When a catheter is cared for properly, complications, like catheter movement or infection, that may occur during home use are less likely. There is a standard procedure that has to be followed by the patient and caregivers to ensure that the device functions correctly.

  • The Rule of Dryness: The external dressing must be kept completely dry. During showering, the dressing should be protected with a waterproof cover to prevent the insertion site from getting wet.
  • Weekly Maintenance: The dressing should be changed once a week by a trained healthcare professional using strict sterile technique.
  • Monitoring Symptoms: Check the upper arm daily for redness, swelling, pain, fluid leakage, or fever. If any of these symptoms develop, seek prompt medical evaluation.

Why Choose PinHole® Clinic for Your Vascular Access Needs?

PinHole® Clinic uses state-of-the-art imaging technology to deliver safe, precise, and personalized vascular access procedures.

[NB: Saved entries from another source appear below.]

Lemma shrink_spec b len reserve :
  wf b -> 0 <= reserve ->
  kCheapPrepend + readableBytes b + reserve <= vector.max_size ->
  0 <= len <= vector.size (buffer_ b) - readerIndex_ b ->
  kCheapPrepend + len <= vector.max_size ->
  exists b',
    shrink len reserve b = Ok b'
    /\ wf b'
    /\ kCheapPrepend <= vector.size (buffer_ b')
    /\ content b' = take (Z.to_nat len) (peek b)
    /\ (len <= readableBytes b + reserve ->
        readerIndex_ b' = kCheapPrepend
        /\ vector.size (buffer_ b')
           = kCheapPrepend + Z.max kInitialSize (readableBytes b + reserve)
        /\ exists other,
             ensureWritableBytes (readableBytes b + reserve)
               (fresh kInitialSize) = Ok other
             /\ b' = written (take (Z.to_nat len) (peek b)) other).
Proof.
  intros Hwf Hres Hfit Hlen Hfit'. pose proof (wf_bounds b Hwf) as Hb.
  pose proof (readableBytes_wf b Hwf) as Hn.
  set (n := readableBytes b + reserve).
  assert (wf (fresh kInitialSize)) as Hwf0 by (by apply fresh_wf).
  pose proof (fresh_size kInitialSize ltac:(done)) as Hsz0.
  pose proof (writableBytes_wf _ Hwf0) as Hw0. rewrite Hsz0 in Hw0.
  simpl in Hw0.
  unfold shrink. rewrite Buffer_ctor_eq by done. simpl.
  rewrite add_small by (consts; lia). fold n.
  destruct (ensureWritableBytes_cases (fresh kInitialSize) n)
    as (o1 & Hens & Hwf1 & Hroom1 & Hc1 & _ & Hsz1 & Hcase);
    [done|lia|simpl; consts; lia|].
  rewrite Hens.
  assert (readerIndex_ o1 = kCheapPrepend /\ writerIndex_ o1 = kCheapPrepend
          /\ vector.size (buffer_ o1)
             = kCheapPrepend + Z.max kInitialSize n) as (Hr1 & Hw1 & Hs1).
  { destruct Hcase as [[? ->]|[(? & ? & ->)|(? & ? & _)]].
    - rewrite Hsz0. simpl. consts. lia.
    - destruct (grown_wf _ n Hwf0) as [_ ->]; simpl in *; consts; lia.
    - simpl in *. consts. lia. }
  simpl. rewrite append_take
    by (unfold peek; rewrite length_drop; unfold vector.size in *; lia).
  set (data := take (Z.to_nat len) (peek b)).
  assert (Z.of_nat (length data) = len) as Hdata.
  { unfold data, peek. rewrite length_take, length_drop.
    unfold vector.size in *. lia. }
  destruct (append_spec data o1)
    as (o2 & -> & Hwf2 & Hc2 & _ & Hsz2 & Hsame); [done|lia|].
  exists o2. simpl. rewrite Buffer_eta.
  rewrite Hc2, Hc1, fresh_content. simpl.
  split_and!; try done.
  - rewrite Hsz0 in Hsz1. consts. lia.
  - intros Hle. rewrite Hsame by lia.
    rewrite written_size by (done || lia). simpl.
    split_and!; try done. by exists o1.
Qed.

(** ** The invariant along valid calls *)

Lemma inv_wf b : inv b -> wf b.
Proof. by intros [? _]. Qed.

Lemma inv_mono b b' :
  inv b -> wf b' -> vector.size (buffer_ b) <= vector.size (buffer_ b') ->
  inv b'.
Proof. intros [_ ?] ? ?. split; [done|lia]. Qed.

Lemma appendInt_spec n x b :
  wf b -> writerIndex_ b + Z.of_nat n <= vector.max_size ->
  exists b',
    append (int.to_bytes n x) (Z.of_nat n) b = Ok b'
    /\ wf b'
    /\ content b' = content b ++ int.to_bytes n x
    /\ readableBytes b' = readableBytes b + Z.of_nat n
    /\ vector.size (buffer_ b) <= vector.size (buffer_ b').
Proof.
  intros Hwf Hfit. pose proof (append_spec (int.to_bytes n x) b Hwf) as H.
  rewrite length_to_bytes in H.
  destruct (H Hfit) as (b' & ? & ? & ? & ? & ? & _). by exists b'.
Qed.

Lemma prependInt_spec n x b :
  wf b -> Z.of_nat n <= prependableBytes b ->
  prepend (int.to_bytes n x) (Z.of_nat n) b
  = Ok (prepended (int.to_bytes n x) b).
Proof.
  intros Hwf Hroom. pose proof (prepend_eq (int.to_bytes n x) b Hwf) as H.
  rewrite length_to_bytes in H. by apply H.
Qed.

Lemma prepended_inv data b :
  inv b -> Z.of_nat (length data) <= prependableBytes b ->
  inv (prepended data b).
Proof.
  intros [Hwf Hsz] Hroom. split; [by apply prepended_wf|].
  by rewrite prepended_size.
Qed.

Lemma retrieve_inv len b :
  inv b -> 0 <= len <= readableBytes b ->
  exists b', retrieve len b = Ok b' /\ inv b'
    /\ buffer_ b' = buffer_ b
    /\ readableBytes b' = readableBytes b - len.
Proof.
  intros [Hwf Hsz] Hl. pose proof (wf_bounds b Hwf) as Hb.
  pose proof (readableBytes_wf b Hwf) as Hn.
  destruct (Z_lt_le_dec len (readableBytes b)).
  - rewrite retrieve_lt by (done || lia). eexists; split; [done|].
    unfold inv, wf, I1, readableBytes. simpl. unwrap.
    split_and!; (done || lia).
  - rewrite retrieve_eq by lia. eexists; split; [done|].
    unfold inv, wf, I1, readableBytes. simpl. unwrap.
    split_and!; (done || lia).
Qed.

Ltac by_append n x b :=
  destruct (appendInt_spec n x b) as (?b' & ? & ? & _ & _ & ?); [done..|];
  eexists; split; [eassumption|]; eauto using inv_mono.

Ltac by_prepend n :=
  rewrite (prependInt_spec n) by done;
  eexists; split; [done|];
  apply prepended_inv; [done|]; by rewrite length_to_bytes.

Ltac by_retrieve n b :=
  destruct (retrieve_inv n b) as (?b' & ? & ? & _); [done|lia|]; eauto.

Lemma exec_inv o b :
  inv b -> pre o b -> fits o b -> exists b', exec o b = Ok b' /\ inv b'.
Proof.
  intros Hinv Hpre Hfit. pose proof (inv_wf b Hinv) as Hwf.
  pose proof (wf_bounds b Hwf) as Hb.
  pose proof (readableBytes_wf b Hwf) as Hn.
  pose proof (writableBytes_wf b Hwf) as Hw.
  destruct Hinv as [_ Hsz].
  assert (inv b) as Hinv by done.
  destruct o; simpl in *.
  - destruct (append_spec data b) as (b' & ? & ? & _ & _ & ? & _); [done..|].
    eauto using inv_mono.
  - by_append 1%nat x b.
  - by_append 2%nat x b.
  - by_append 4%nat x b.
  - by_append 8%nat x b.
  - rewrite prepend_eq by done. eexists; split; [done|].
    by apply prepended_inv.
  - unfold prependInt8. by_prepend 1%nat.
  - unfold prependInt16. by_prepend 2%nat.
  - unfold prependInt32. by_prepend 4%nat.
  - by_retrieve len b.
  - by_retrieve 1 b.
  - by_retrieve 2 b.
  - by_retrieve 4 b.
  - by_retrieve 8 b.
  - eexists; split; [done|].
    unfold inv, wf, I1. simpl. consts. lia.
  - rewrite retrieveAsString_unfold by done.
    destruct (retrieve_inv len b) as (b' & -> & ? & _); [done|lia|].
    simpl. eauto.
  - unfold retrieveAllAsString. rewrite retrieveAsString_unfold by (done || lia).
    destruct (retrieve_inv (readableBytes b) b) as (b' & -> & ? & _);
      [done|lia|].
    simpl. eauto.
  - unfold retrieveUntil. run. rewrite wrap_small by (consts; lia).
    by_retrieve (end_ - readerIndex_ b) b.
  - unfold hasWritten. rewrite Hw. run. unwrap.
    eexists; split; [done|]. unfold inv, wf, I1. simpl. consts. lia.
  - unfold unwrite. rewrite Hn. run. unwrap.
    eexists; split; [done|]. unfold inv, wf, I1. simpl. consts. lia.
  - destruct (ensureWritableBytes_cases b len)
      as (b' & ? & ? & _ & _ & _ & ? & _); [done..|].
    eauto using inv_mono.
  - destruct Hpre as [Hlen Hshort].
    destruct (Z_lt_le_dec (writableBytes b + prependableBytes b)
                (len + kCheapPrepend)) as [Hslack|Hslack].
    + rewrite makeSpace_grow by done. fold (grown len b).
      destruct (grown_wf b len Hwf) as [? ?]; [lia|].
      eexists; split; [done|]. apply (inv_mono b); [done..|lia].
    + rewrite makeSpace_compact by done. fold (compacted b).
      assert (kCheapPrepend <= readerIndex_ b) as Hr by (consts; lia).
      eexists; split; [done|]. apply (inv_mono b); [done| |].
      * by apply compacted_wf.
      * by rewrite compacted_size.
  - destruct Hfit as (? & ? & ?).
    destruct (shrink_spec b len reserve) as (b' & ? & ? & ? & _); [done..|].
    by exists b'.
Qed.

Lemma swap_inv b rhs :
  inv b -> inv rhs -> inv (fst (swap b rhs)) /\ inv (snd (swap b rhs)).
Proof. by rewrite swap_fst, swap_snd. Qed.

Lemma reachable_inv b : reachable b -> inv b.
Proof.
  induction 1 as [n b Hn Hfit Hctor|o b b' _ IH Hpre Hfit Hexec
                 |b rhs _ IHb _ IHr|b rhs _ IHb _ IHr].
  - rewrite Buffer_ctor_eq in Hctor by done. injection Hctor as <-.
    split; [by apply fresh_wf|]. rewrite fresh_size by done. lia.
  - destruct (exec_inv o b IH Hpre Hfit) as (b2 & Heq & ?). congruence.
  - by apply swap_inv.
  - by apply swap_inv.
Qed.
(** X5: the main-thread engine never returns a path to a goal inside
    the grid that its mask or predicate rejects: on a cache miss the
    call, when it returns, returns [null], and the engine (its cache
    included) and the store are as before. *)
Theorem findPath_blocked_goal_returns_null (a a' : AStar) (h h' : Heap)
    (start goal : Cell) (mask : Mask) (fuel : nat) (out : Outcome aref) :
  inBounds (grid a) goal ->
  passablePredicate a mask goal = false ->
  cache a !! cacheKey a start goal = None ->
  findPath a h start goal mask fuel = Some (out, a', h') ->
  out = Return None /\ a' = a /\ h' = h.
Proof.
  intros Hg Hblocked Hmiss Hf.
  pose proof (idx_in_range a goal Hg) as Hgr.
  rewrite findPath_miss in Hf by (done || lia).
  destruct (searchLoop _ _ _ _ _ _) as [[e st] |] eqn:Hloop; [| done].
  apply searchLoop_predecessorsPassable in Hloop as [Hinv Hlen].
  2:{ intros n k Hl Hk. apply lookupZ_replicate in Hl. done. }
  destruct (decide _) as [_ | Hne]; [by injection Hf as <- <- <- |].
  exfalso.
  destruct (lookupZ_in_range (cameFrom st) (idx a goal)) as [k Hk].
  { rewrite Hlen. simpl. rewrite length_replicate. lia. }
  assert (k <> -1) as Hk1 by congruence.
  destruct (Hinv _ _ Hk Hk1) as (p & Hp & Hidx & Hpass).
  apply idx_inj in Hidx; [| done | done]. congruence.
Qed.

Lemma findPath_blocked_goal_returns_null_witness :
  @Return aref None = Return None /\
  newAStar detour_grid = newAStar detour_grid /\ emptyHeap = emptyHeap.
Proof.
  apply (findPath_blocked_goal_returns_null (newAStar detour_grid) (newAStar detour_grid)
           emptyHeap emptyHeap (mkCell 0 0) (mkCell 1 2)
           (MaskArr (buildMask detour_grid)) 20 (Return None)).
  - unfold inBounds; simpl; lia.
  - reflexivity.
  - reflexivity.
  - vm_compute. reflexivity.
Defined.
Lemma regions_below_child p c region :
  c ∈ childNodes p → region ∈ regions c → region ∈ regions p.
Proof.
  unfold regions. rewrite !list_elem_of_filter. intros Hc [Hr Hd].
  split; [done | by eapply descendant_below_child].
Qed.

Lemma occurrences_children p :
  occurrences p
  = c ← childNodes p;
    (if decide (is_ImageStates c) then images c else []) ++ occurrences c.
Proof.
  unfold occurrences, regions. rewrite descendants_children.
  induction (childNodes p) as [|c cs IH]; [reflexivity|].
  rewrite !bind_cons, filter_app, bind_app, IH, filter_cons.
  destruct (decide (is_ImageStates c)); [by rewrite bind_cons|reflexivity].
Qed.

Lemma pairs_children gp p :
  relatives gp p ≫= contours_of
  = c ← childNodes p; contours_of (gp, p, c) ++ (relatives p c ≫= contours_of).
Proof.
  transitivity ((c ← childNodes p; (gp, p, c) :: relatives p c) ≫= contours_of).
  - f_equal. destruct p as [cs|t a cs|k d|name]; simpl; try reflexivity;
      induction cs as [|c cs IH]; simpl; try reflexivity; by rewrite IH.
  - induction (childNodes p) as [|c cs IH]; [reflexivity|].
    by rewrite !bind_cons, bind_app, bind_cons, IH.
Qed.

Lemma contours_of_outside gp p c : ¬ is_ImageStates gp → contours_of (gp, p, c) = [].
Proof. intros Hgp. unfold contours_of. rewrite decide_False; [done | tauto]. Qed.

(** Below a tree without regions there is nothing to read. *)
Lemma pairs_without_region p :
  ∀ gp, ¬ is_ImageStates gp → ¬ is_ImageStates p →
        (∀ d, d ∈ descendants p → ¬ is_ImageStates d) →
        relatives gp p ≫= contours_of = [].
Proof.
  induction p as [p IH] using node_children_ind. intros gp Hgp Hp Hbelow.
  rewrite pairs_children. apply bind_nothing. intros c Hc.
  rewrite contours_of_outside by done. simpl.
  apply IH; [done | done | by apply Hbelow, child_descendant |].
  intros d Hd. by eapply Hbelow, descendant_below_child.
Qed.

(** A region with no region inside is read image by image. *)
Lemma pairs_of_region region gp :
  ¬ is_ImageStates gp → is_ImageStates region →
  (∀ d, d ∈ descendants region → ¬ is_ImageStates d) →
  relatives gp region ≫= contours_of = images region.
Proof.
  intros Hgp Hregion Hbelow. rewrite pairs_children. unfold images, keep_element_nodes.
  rewrite <- bind_filter. apply bind_ext_in. intros image Himage.
  rewrite contours_of_outside by done. simpl.
  assert (Hquiet : ¬ is_ImageStates image) by by apply Hbelow, child_descendant.
  rewrite pairs_children.
  destruct (decide (nodeType image = ELEMENT_NODE)) as [Hel|Hel].
  - rewrite <- !bind_filter. apply bind_ext_in. intros c Hc.
    rewrite pairs_without_region; [|done| |].
    + unfold contours_of. rewrite app_nil_r.
      destruct (decide (nodeType c = ELEMENT_NODE)) as [Hc'|Hc'];
        [destruct (decide (is_Contours c)) as [Hc''|Hc'']|];
        [by rewrite decide_True | by rewrite decide_False by tauto ..].
    + eapply Hbelow, descendant_below_child; [done|]. by apply child_descendant.
    + intros d Hd. eapply Hbelow, descendant_below_child; [done|].
      by eapply descendant_below_child.
  - apply bind_nothing. intros c Hc.
    rewrite pairs_without_region; [|done| |].
    + unfold contours_of. by rewrite decide_False by tauto.
    + eapply Hbelow, descendant_below_child; [done|]. by apply child_descendant.
    + intros d Hd. eapply Hbelow, descendant_below_child; [done|].
      by eapply descendant_below_child.
Qed.

Lemma pairs_occurrences p :
  ∀ gp, ¬ is_ImageStates gp → ¬ is_ImageStates p → unnested p →
        relatives gp p ≫= contours_of = occurrences p.
Proof.
  induction p as [p IH] using node_children_ind. intros gp Hgp Hp Hun.
  rewrite pairs_children, occurrences_children. apply bind_ext_in. intros c Hc.
  rewrite contours_of_outside by done. simpl.
  destruct (decide (is_ImageStates c)) as [Hregion|Hquiet].
  - assert (Hbelow : ∀ d, d ∈ descendants c → ¬ is_ImageStates d).
    { intros d Hd. apply (Hun c d); [|done].
      apply list_elem_of_filter. split; [done | by apply child_descendant]. }
    rewrite pairs_of_region by done.
    unfold occurrences, regions. by rewrite filter_none, app_nil_r.
  - apply IH; [done | done | done |].
    intros region d Hregion. apply Hun. by eapply regions_below_child.
Qed.

(** When no region lies inside another, the program meets the pairs in
    document order. *)
Lemma occurrences_document_order doc :
  ¬ is_ImageStates doc → unnested doc → occurrences doc = document_order doc.
Proof.
  intros Hdoc Hun. symmetry. apply pairs_occurrences; [|done|done].
  by intros [? _].
Qed.

(** * Documents without "ImageStates" *)

Section NoRegion.
Context `{!Runtime}.

(** C7, as the program has it: when the tree nests no deeper than the
    interpreter's recursion limit allows and no element below the document
    has the key "ImageStates", the traversal returns without an exception
    and leaves the catalog as it was: from the empty catalog it returns
    the empty catalog, and [parse_file] writes exactly that when the
    output file can be opened and written. *)
Theorem traverse_node_no_ImageStates (doc : node) :
  (height doc ≤ recursion_budget)%nat →
  (∀ d, d ∈ descendants doc → nodeType d = ELEMENT_NODE → key d ≠ "ImageStates") →
  traverse_node doc ∅ = Ok ∅ ∧
  (∀ uid_contours, traverse_node doc uid_contours = Ok uid_contours) ∧
  (∀ xml_name coord_file fs,
     minidom_parse xml_name = Ok doc →
     open_wb coord_file = Ok () → pickle_dump coord_file ∅ = Ok () →
     parse_file xml_name coord_file fs = (Ok (), <[coord_file := ∅]> fs)).
Proof.
  intros Hheight Hno.
  assert (Hall : ∀ uc, traverse_node doc uc = Ok uc).
  { intros uc. rewrite traverse_node_within by done. unfold occurrences, regions.
    rewrite filter_none; [reflexivity|].
    intros d Hd [Hel Hkey]. by apply (Hno d). }
  split; [apply Hall|]. split; [apply Hall|].
  intros xml_name coord_file fs Hdom Hopen Hdump. unfold parse_file.
  rewrite Hdom. run. by rewrite Hall, Hopen, Hdump.
Qed.

End NoRegion.

(** * Collecting in order *)

Section Collect.
Context {A B : Type} (f : A → result B).

Lemma mapM_app xs ys :
  mapM f (xs ++ ys) = a ← mapM f xs; b ← mapM f ys; mret (a ++ b).
Proof.
  induction xs as [|x xs IH]; simpl.
  - run. by destruct (mapM f ys).
  - rewrite IH. run. destruct (f x); [|reflexivity].
    destruct (mapM f xs); [|reflexivity]. by destruct (mapM f ys).
Qed.

Lemma mapM_ok xs ys :
  mapM f xs = Ok ys ↔ Forall2 (λ x y, f x = Ok y) xs ys.
Proof.
  revert ys. induction xs as [|x xs IH]; intros ys; simpl.
  - split; [intros [= <-]; constructor | by inversion 1].
  - run. split.
    + destruct (f x) as [y|] eqn:Hx; [|discriminate].
      destruct (mapM f xs) as [ys'|] eqn:Hxs; [|discriminate].
      intros [= <-]. constructor; [done | by apply IH].
    + inversion 1 as [|? y ? ys' Hx Hxs]; subst. rewrite Hx.
      apply IH in Hxs. by rewrite Hxs.
Qed.

Lemma mapM_raise_inv (Q : exn → Prop) xs e :
  (∀ x e, x ∈ xs → f x = Raise e → Q e) → mapM f xs = Raise e → Q e.
Proof.
  induction xs as [|x xs IH]; intros Hf; [discriminate|]. simpl.
  destruct (f x) eqn:Hx; run.
  - destruct (mapM f xs); run; [discriminate|].
    intros [= <-]. apply IH; [|reflexivity]. intros; eapply Hf; [by right | done].
  - intros [= <-]. eapply Hf; [by left | done].
Qed.

(** The loop that appends [f x] to a list collects [mapM f]. *)
Lemma for_each_append xs acc :
  for_each (λ x acc, y ← f x; mret (acc ++ [y])) xs acc
  = ys ← mapM f xs; mret (acc ++ ys).
Proof.
  revert acc. induction xs as [|x xs IH]; intros acc.
  - run. by rewrite app_nil_r.
  - rewrite for_each_cons. simpl. run. destruct (f x) as [y|]; [|reflexivity].
    rewrite IH. run. destruct (mapM f xs); [|reflexivity].
    by rewrite <- app_assoc.
Qed.

End Collect.

(** * Filling a dictionary *)

Section Fill.
Context {A V : Type} (name : A → string) (value : A → result V) (keep : V → bool).
Implicit Types (xs : list A) (m : gmap string V).

Local Abbreviation step := (fill name value keep).

Lemma fill_cons x xs m :
  for_each step (x :: xs) m
  = v ← value x; for_each step xs (if keep v then <[name x := v]> m else m).
Proof. rewrite for_each_cons. unfold fill. run. by destruct (value x). Qed.

(** The loop returns exactly when every value can be computed. *)
Lemma fill_returns xs m :
  (∃ m', for_each step xs m = Ok m') ↔ ∀ x, x ∈ xs → ∃ v, value x = Ok v.
Proof.
  revert m. induction xs as [|x xs IH]; intros m.
  - split; [intros _ x Hx; by apply elem_of_nil in Hx | eauto].
  - rewrite fill_cons. run. split.
    + destruct (value x) as [v|] eqn:Hv; [|by intros [? ?]].
      intros [m' Hm'] y Hy.
      apply elem_of_cons in Hy as [->|Hy]; [eauto|].
      eapply IH; eauto.
    + intros Hall. destruct (Hall x) as [v ->]; [by left|].
      apply IH. intros y Hy. apply Hall. by right.
Qed.

(** A name is left alone by iterations that store nothing under it. *)
Lemma fill_untouched xs m m' k :
  for_each step xs m = Ok m' →
  (∀ x v, x ∈ xs → name x = k → value x = Ok v → keep v = false) →
  m' !! k = m !! k.
Proof.
  revert m. induction xs as [|x xs IH]; intros m; [by intros [= ->]|].
  rewrite fill_cons. run.
  destruct (value x) as [v|] eqn:Hv; [|discriminate].
  intros Hm' Hk. rewrite (IH _ Hm') by (intros; eapply Hk; eauto; by right).
  destruct (keep v) eqn:Hkeep; [|reflexivity].
  apply lookup_insert_ne. intros Hname.
  specialize (Hk x v (list_elem_of_here _ _) Hname Hv). congruence.
Qed.

(** The last iteration that stores under a name decides its value. *)
Lemma fill_last pre x post m m' v :
  for_each step (pre ++ x :: post) m = Ok m' →
  value x = Ok v → keep v = true →
  (∀ y w, y ∈ post → name y = name x → value y = Ok w → keep w = false) →
  m' !! name x = Some v.
Proof.
  intros Hm' Hv Hkeep Hpost.
  apply for_each_ok_app in Hm' as (m1 & _ & Hm').
  rewrite fill_cons, Hv in Hm'. run. rewrite Hkeep in Hm'.
  rewrite (fill_untouched _ _ _ _ Hm' Hpost). apply lookup_insert_eq.
Qed.

(** A stored name stays in the dictionary. *)
Lemma fill_grows xs m m' k :
  for_each step xs m = Ok m' → is_Some (m !! k) → is_Some (m' !! k).
Proof.
  revert m. induction xs as [|x xs IH]; intros m; [by intros [= ->]|].
  rewrite fill_cons. run.
  destruct (value x) as [v|]; [|discriminate].
  intros Hm' Hk. apply (IH _ Hm').
  destruct (keep v); [|done].
  rewrite lookup_insert. case_decide; [eauto | done].
Qed.

Lemma fill_stored xs m m' x v :
  for_each step xs m = Ok m' → x ∈ xs → value x = Ok v → keep v = true →
  is_Some (m' !! name x).
Proof.
  intros Hm' Hx Hv Hkeep.
  apply list_elem_of_split in Hx as (pre & post & ->).
  apply for_each_ok_app in Hm' as (m1 & _ & Hm').
  rewrite fill_cons, Hv in Hm'. run. rewrite Hkeep in Hm'.
  apply (fill_grows _ _ _ _ Hm'). rewrite lookup_insert_eq. eauto.
Qed.

End Fill.

(** * One contour *)

Section Contour.
Context `{!Runtime}.
Implicit Types (child : node) (st : list point * Z).

Lemma scan_child_points (child2 : node) st :
  is_Points child2 →
  scan_child child2 st
  = raw ← mapM parse_point (keep_element_nodes (childNodes child2));
    mret (st.1 ++ raw, st.2).
Proof.
  intros HP. unfold scan_child.
  rewrite (decide_True (P := key child2 = "Points")) by exact HP.
  rewrite (decide_False (P := key child2 = "SubpixelResolution"))
    by (rewrite HP; discriminate).
  rewrite for_each_append. run.
  by destruct (mapM parse_point (keep_element_nodes (childNodes child2))).
Qed.

Lemma scan_child_resolution (child2 : node) st :
  is_SubpixelResolution child2 →
  scan_child child2 st = sub ← resolution child2; mret (st.1, sub).
Proof.
  intros HS. unfold scan_child, resolution.
  rewrite (decide_False (P := key child2 = "Points")) by (rewrite HS; discriminate).
  rewrite (decide_True (P := key child2 = "SubpixelResolution")) by exact HS.
  reflexivity.
Qed.

Lemma scan_child_other (child2 : node) st :
  ¬ is_Points child2 → ¬ is_SubpixelResolution child2 →
  scan_child child2 st = Ok st.
Proof.
  intros HP HS. unfold scan_child.
  rewrite (decide_False (P := key child2 = "Points")) by exact HP.
  rewrite (decide_False (P := key child2 = "SubpixelResolution")) by exact HS.
  by destruct st.
Qed.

All PICC line placements are performed under real-time ultrasound guidance by Interventional Radiologists, rather than by nurses or trained paramedics. This approach ensures the highest first-stick success rates with minimal patient discomfort. Our CLABSI (Central Line-Associated Bloodstream Infection) prevention protocols enforce strict sterile barrier precautions. The clinic offers the convenience of an outpatient insertion for PICC lines, including educating the family and providing support to arrange home nursing services.

FAQs

  1. Does getting a PICC line put a restriction on my arm movements?

    Patients can go about most of their daily activities, but should refrain from doing heavy lifting or any strenuous exercise where the arm may move repetitively in a manner that might dislodge the catheter.

  2. Is PICC line insertion painful? What does it feel like?

    The skin is numbed with local anesthesia for what feels like minimal discomfort. Most patients experience only mild pressure during placement of the catheter.

  3. How often does a PICC line need to be flushed?

    A PICC line must be flushed after every single use (whether that’s after giving medication, fluids, or drawing blood) to clear the line and keep it from clogging. If your line isn’t actively being used, a nurse will still flush it regularly (usually once a week) to keep the channel open and prevent blood clots from forming.

  4. Is a PICC line covered under standard medical insurance?

    Yes. Most major medical insurance providers cover ultrasound-guided PICC line insertions if they are medically necessary. However, insurance companies usually approve and reimburse the procedure as part of your overall treatment package rather than as a separate claim.

  5. How is blood drawn from a PICC line? Does it hurt?

    It doesn’t hurt at all. Your nurse will simply scrub the access cap of your PICC line with an antiseptic wipe, attach a syringe, and draw the sample directly through the tube, giving you a completely painless blood draw without another needle stick.

  6. What happens if my PICC line accidentally slips out or gets pulled?

    If the catheter becomes partially or completely dislodged, apply gentle pressure if bleeding occurs, cover the site with a clean dressing, and seek medical attention immediately.

  7. How long can a PICC line safely stay in my arm?

    A PICC line can safely remain in place for several weeks or even months, provided it is functioning well and shows no signs of infection.

  8. How is a PICC line removed when my treatment is over?

    The line is removed in a simple outpatient procedure by an experienced doctor or nurse. The procedure takes only a minute or two and should not be uncomfortable.

  9. Why Choose an Interventional Radiologist for PICC Line Placement?

    An Interventional Radiologist uses real-time ultrasound and live X-ray (fluoroscopy) guidance to ensure the safest and most precise PICC line placement possible.